Depuis son lancement, la plateforme a été utilisée pour plaider en faveur d’un gouvernement transparent en recueillant des données sur les projets d’investissement ou publics au Nigeria et en utilisant les informations disponibles pour réaliser des reportages qui dénoncent les problèmes dans l’exécution et la mise en œuvre des projets par le gouvernement.
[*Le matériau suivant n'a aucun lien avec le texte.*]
(** *** Sequence ids on the client *)

(** The client's counter belongs to the client object, not to a socket:
    every [send] stamps the next id, whether the packet goes out or is
    queued, whatever has happened to the sockets in between. *)
Lemma send_stamps_next_id cmd d c :
  lastSentId (send cmd d c) = lastSentId c + 1
  ∧ (trace (send cmd d c)
     = trace c ++ [WsSend (default 0%nat (open_ws c))
                          (mkPacket (lastSentId c + 1) cmd d)]
     ∨ unsentQueue (send cmd d c)
       = unsentQueue c ++ [mkPacket (lastSentId c + 1) cmd d]).
Proof.
  unfold send. change (open_ws (set_lastSentId _ c)) with (open_ws c).
  destruct (open_ws c); simpl; split; auto.
Qed.

Ltac lastSentId_tac :=
  intros;
  unfold destroy, onopen, onclose, close, open, _startPing;
  unfold _reconnect, _stopPing, handshake_ack, send;
  unfold set_timer, clear_timer, emit; simpl;
  repeat case_match; simpl; lia.

Lemma lastSentId_call_listeners ls d c :
  lastSentId (call_listeners ls d c) = lastSentId c.
Proof.
  revert c. induction ls as [|[|fn] ls IH]; intros c; simpl; [done| |].
  - assert (lastSentId (handshake_ack c).1 = lastSentId c) as Ha
      by (unfold handshake_ack, clear_timer, emit; by repeat case_match).
    destruct (handshake_ack c) as [c' returned]. simpl in Ha.
    destruct returned; [by rewrite IH|done].
  - by rewrite IH.
Qed.

Lemma lastSentId_onopen c : lastSentId c ≤ lastSentId (onopen c).
Proof. lastSentId_tac. Qed.

Lemma lastSentId_onmessage raw c : lastSentId c ≤ lastSentId (onmessage raw c).
Proof.
  unfold onmessage, _handleMessage, dispatch.
  repeat case_match; rewrite ?lastSentId_call_listeners; simpl; lia.
Qed.

Lemma lastSentId_onclose reason c :
  lastSentId c ≤ lastSentId (onclose reason c).
Proof. lastSentId_tac. Qed.

Lemma lastSentId_fire t c : lastSentId c ≤ lastSentId (fire t c).
Proof. destruct t; unfold fire; lastSentId_tac. Qed.

(** No event and no call ever lowers the client's counter. *)
Lemma lastSentId_step c e : lastSentId c ≤ lastSentId (step c e).
Proof.
  destruct e; cbn [step].
  - repeat case_match; try lia. apply (lastSentId_onopen (set_sockets _ c)).
  - repeat case_match; try lia; apply lastSentId_onmessage.
  - repeat case_match; try lia;
      apply (lastSentId_onclose _ (set_sockets _ c)).
  - repeat case_match; try lia;
      first [ apply (lastSentId_fire _ (set_timers _ c))
            | apply lastSentId_fire ].
  - lastSentId_tac.
  - lastSentId_tac.
  - lastSentId_tac.
  - unfold on. repeat case_match; simpl; lia.
  - unfold off. repeat case_match; simpl; lia.
  - simpl. lia.
  - simpl. lia.
  - lastSentId_tac.
Qed.

(** What the restart of the server's ids does to a reconnecting client: the
    acknowledgement and the packet of the second connection carry ids the
    client has already seen, so it discards both.  The handshake is never
    completed and the second packet never reaches the application. *)
Lemma restarted_ids_are_discarded_by_client :
  lastReceivedId reconnecting_client = 2
  ∧ handshakeComplete reconnecting_client = false
  ∧ delivered (trace reconnecting_client) = [(9%nat, DValue "first")].
Proof. by vm_compute. Qed.

End ClientFacts.

(** * Further properties of the server *)

Module ServerMore.
Import Server ServerFacts.

Local Arguments bump : simpl never.

(** ** The socket store *)

Lemma update_ws_lookup_ne r r' f s :
  r ≠ r' → sockets (update_ws r f s) !! r' = sockets s !! r'.
Proof.
  intros Hne. unfold update_ws. case_match; [|done]. simpl.
  by apply list_lookup_insert_ne.
Qed.

Lemma update_ws_lookup_any r r' f s w :
  sockets s !! r' = Some w →
  sockets (update_ws r f s) !! r' = Some (if decide (r = r') then f w else w).
Proof.
  intros Hw. case_decide as Heq.
  - subst. by apply update_ws_lookup.
  - by rewrite update_ws_lookup_ne.
Qed.

Lemma update_ws_immediates r f s : immediates (update_ws r f s) = immediates s.
Proof. unfold update_ws. by case_match. Qed.

Lemma update_ws_connectionListeners r f s :
  connectionListeners (update_ws r f s) = connectionListeners s.
Proof. unfold update_ws. by case_match. Qed.

(** ** Refused frames *)

(** What refusing a frame on socket [r] with a close code comes to: the
    close call is the only effect, the socket stops being open, and the
    registry, the histories and the replay queue are untouched. *)
Lemma ws_close_effects r w code reason s :
  sockets s !! r = Some w →
  trace (ws_close r code reason s) = trace s ++ [WsClose r code reason]
  ∧ sockets (ws_close r code reason s) !! r = Some (closing w)
  ∧ clients (ws_close r code reason s) = clients s
  ∧ clientHistories (ws_close r code reason s) = clientHistories s
  ∧ immediates (ws_close r code reason s) = immediates s.
Proof.
  intros Hw. unfold ws_close, emit. simpl.
  rewrite update_ws_trace, update_ws_clients, update_ws_histories,
    update_ws_immediates, (update_ws_lookup _ _ _ _ Hw).
  done.
Qed.

(** A frame that is not JSON is answered with close code 1003, on any
    socket, bound or not, and has no other effect. *)
Theorem invalid_json_is_refused (r : nat) (w : HanauWebSocket)
    (s : HanauServer) :
  sockets s !! r = Some w →
  let s' := on_message r RawInvalid s in
  trace s' = trace s ++ [WsClose r (Some 1003) "invalid JSON"]
  ∧ sockets s' !! r = Some (closing w)
  ∧ clients s' = clients s
  ∧ clientHistories s' = clientHistories s
  ∧ immediates s' = immediates s.
Proof.
  intros Hw. unfold on_message. rewrite Hw. by apply ws_close_effects.
Qed.

Lemma invalid_json_is_refused_witness :
  let s := run bound_scenario new_server in
  trace (on_message 0 RawInvalid s)
  = trace s ++ [WsClose 0 (Some 1003) "invalid JSON"].
Proof.
  exact (proj1 (invalid_json_is_refused 0 (mkWs (Some "s"%string) true 1 OPEN 0)
                  (run bound_scenario new_server) eq_refl)).
Defined.

(** A handshake whose payload has no session id, or an empty one, is
    answered with close code 4001: the connection is not bound, no
    acknowledgement is sent and no replay is queued. *)
Theorem handshake_without_session_id_is_refused
    (r : nat) (w : HanauWebSocket) (n : Z) (d : Data) (s : HanauServer) :
  sockets s !! r = Some w →
  (∀ sid l e, d = DHandshake (Some sid) l e → sid = ""%string) →
  let s' := on_message r (RawMsg (mkPacket n (CStr "handshake") d)) s in
  trace s' = trace s ++ [WsClose r (Some 4001) "handshake missing sessionId"]
  ∧ sockets s' !! r = Some (closing w)
  ∧ clients s' = clients s
  ∧ clientHistories s' = clientHistories s
  ∧ immediates s' = immediates s.
Proof.
  intros Hw Hd. unfold on_message. rewrite Hw. simpl.
  assert (truthy_sid (match d with
                      | DHandshake sid l _ => (sid, default 0 l)
                      | _ => (None, 0)
                      end).1 = None) as Hnone.
  { destruct d as [| | |[sid|] l e]; simpl; try done.
    by rewrite (Hd sid l e eq_refl). }
  destruct (match d with
            | DHandshake sid l _ => (sid, default 0 l)
            | _ => (None, 0)
            end) as [sid0 l0].
  simpl in Hnone. rewrite Hnone. by apply ws_close_effects.
Qed.

Lemma handshake_without_session_id_is_refused_witness :
  let s := run [EvConnection] new_server in
  let s' := on_message 0 (RawMsg (mkPacket 1 (CStr "handshake")
                                   (DHandshake (Some "") (Some 0) ""))) s in
  trace s' = [WsClose 0 (Some 4001) "handshake missing sessionId"]
  ∧ clients s' = [].
Proof.
  destruct (handshake_without_session_id_is_refused 0 (mkWs None true 0 OPEN 0)
              1 (DHandshake (Some ""%string) (Some 0) "")
              (run [EvConnection] new_server) eq_refl)
    as (Ht & _ & Hc & _).
  { intros sid l e [= <- _ _]. done. }
  split; [exact Ht | exact Hc].
Defined.

(** Any command other than [handshake] on a connection that has not
    completed a handshake is answered with close code 4003: no handler is
    called and nothing is sent back, not even a pong. *)
Theorem command_before_handshake_is_refused
    (r : nat) (w : HanauWebSocket) (msg : Packet) (s : HanauServer) :
  sockets s !! r = Some w →
  truthy_sid (sessionId w) = None →
  command msg ≠ CStr "handshake" →
  let s' := on_message r (RawMsg msg) s in
  trace s' = trace s ++ [WsClose r (Some 4003) "handshake required"]
  ∧ sockets s' !! r = Some (closing w)
  ∧ clients s' = clients s
  ∧ clientHistories s' = clientHistories s
  ∧ immediates s' = immediates s.
Proof.
  intros Hw Hsid Hcmd. unfold on_message. rewrite Hw. simpl.
  rewrite decide_False by done. rewrite Hsid. by apply ws_close_effects.
Qed.

Lemma command_before_handshake_is_refused_witness :
  let s := run [EvConnection] new_server in
  trace (on_message 0 (RawMsg (mkPacket 1 (CStr "ping") DNull)) s)
  = [WsClose 0 (Some 4003) "handshake required"].
Proof.
  refine (proj1 (command_before_handshake_is_refused 0 (mkWs None true 0 OPEN 0)
                   (mkPacket 1 (CStr "ping") DNull)
                   (run [EvConnection] new_server) eq_refl eq_refl _)).
  discriminate.
Defined.

(** ** Handshake hooks *)

Lemma run_hooks_accept hooks d :
  run_hooks hooks d = HookTrue ↔ Forall (λ h, h d = HookTrue) hooks.
Proof.
  induction hooks as [|h hooks IH]; simpl.
  - split; [constructor|done].
  - rewrite Forall_cons. destruct (h d) eqn:Hh.
    + rewrite IH. tauto.
    + split; [done|]. by intros [? _].
Qed.

Lemma run_hooks_reject hooks1 hook hooks2 d code reason :
  Forall (λ h, h d = HookTrue) hooks1 →
  hook d = HookReject code reason →
  run_hooks (hooks1 ++ hook :: hooks2) d = HookReject code reason.
Proof.
  intros Hacc Hrej. induction Hacc as [|h hooks1 Hh _ IH]; simpl.
  - by rewrite Hrej.
  - by rewrite Hh.
Qed.

(** The hooks are consulted in registration order and the first one that
    does not answer [true] decides: the connection is closed with that
    hook's code and reason, whatever the later hooks would have said, and the
    handshake binds nothing, acknowledges nothing and queues no replay. *)
Theorem first_rejecting_hook_refuses_handshake
    (r : nat) (w : HanauWebSocket) (n : Z) (sid : string) (l : option Z)
    (e : string) (s : HanauServer)
    (hooks1 : list (Data → HookResult)) (hook : Data → HookResult)
    (hooks2 : list (Data → HookResult)) (code : Z) (reason : string) :
  let d := DHandshake (Some sid) l e in
  sockets s !! r = Some w →
  sid ≠ ""%string →
  handshakeListeners s = hooks1 ++ hook :: hooks2 →
  Forall (λ h, h d = HookTrue) hooks1 →
  hook d = HookReject code reason →
  let s' := on_message r (RawMsg (mkPacket n (CStr "handshake") d)) s in
  trace s' = trace s ++ [WsClose r (Some code) reason]
  ∧ sockets s' !! r = Some (closing w)
  ∧ clients s' = clients s
  ∧ clientHistories s' = clientHistories s
  ∧ immediates s' = immediates s.
Proof.
  intros d Hw Hsid Hhooks Hacc Hrej. unfold on_message. rewrite Hw. simpl.
  rewrite decide_False by done.
  rewrite Hhooks, (run_hooks_reject _ _ _ _ _ _ Hacc Hrej).
  by apply ws_close_effects.
Qed.

Lemma first_rejecting_hook_refuses_handshake_witness :
  let s := run [CallOnHandshake (λ _, HookTrue);
                CallOnHandshake (λ _, HookReject 4400 "no");
                CallOnHandshake (λ _, HookReject 4500 "never asked");
                EvConnection] new_server in
  let s' := step s (EvMessage 0 (handshake_msg 1 "s" 0)) in
  trace s' = [WsClose 0 (Some 4400) "no"] ∧ clients s' = [].
Proof.
  destruct (first_rejecting_hook_refuses_handshake 0 (mkWs None true 0 OPEN 0)
              1 "s" (Some 0) ""
              (run [CallOnHandshake (λ _, HookTrue);
                    CallOnHandshake (λ _, HookReject 4400 "no");
                    CallOnHandshake (λ _, HookReject 4500 "never asked");
                    EvConnection] new_server)
              [λ _, HookTrue] (λ _, HookReject 4400 "no")
              [λ _, HookReject 4500 "never asked"] 4400 "no"
              eq_refl ltac:(discriminate) eq_refl
              ltac:(by repeat constructor) eq_refl)
    as (Ht & _ & Hc & _).
  split; [exact Ht | exact Hc].
Defined.

(** ** Accepted handshakes *)

Lemma closing_lastSentId w : lastSentId (closing w) = lastSentId w.
Proof. unfold closing. by case_match. Qed.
« Les enfants de la Pilot Central School, Kadarko, Wase, dans l’État du Plateau, vont à l’école pour apprendre dans des salles de classe délabrées, même si leur représentant au Parlement a parrainé un projet d’intervention d’une valeur de 8 millions de nairas (environ 19 500 dollars) pour rénover la salle de classe », a déclaré Ijeoma Okereke, responsable du programme de l’UDEME. Elle a déclaré que bien que le projet de l’école ait été approuvé et signé comme achevé par les agences autorisées, « rien n’était visible sur le terrain ».
Dans une autre communauté du sud-ouest du pays, un projet d’électricité budgétisé à hauteur de 10 millions de nairas [environ 2 500 dollars] a été marqué comme « achevé », mais la communauté n’a jamais bénéficié de fourniture d’électricité, a déclaré M. Okereke.
« Tels ont été les récits des projets mis en œuvre dans 36 États et 774 zones de gouvernement local au Nigeria au cours des dix dernières années », ajoute-t-elle.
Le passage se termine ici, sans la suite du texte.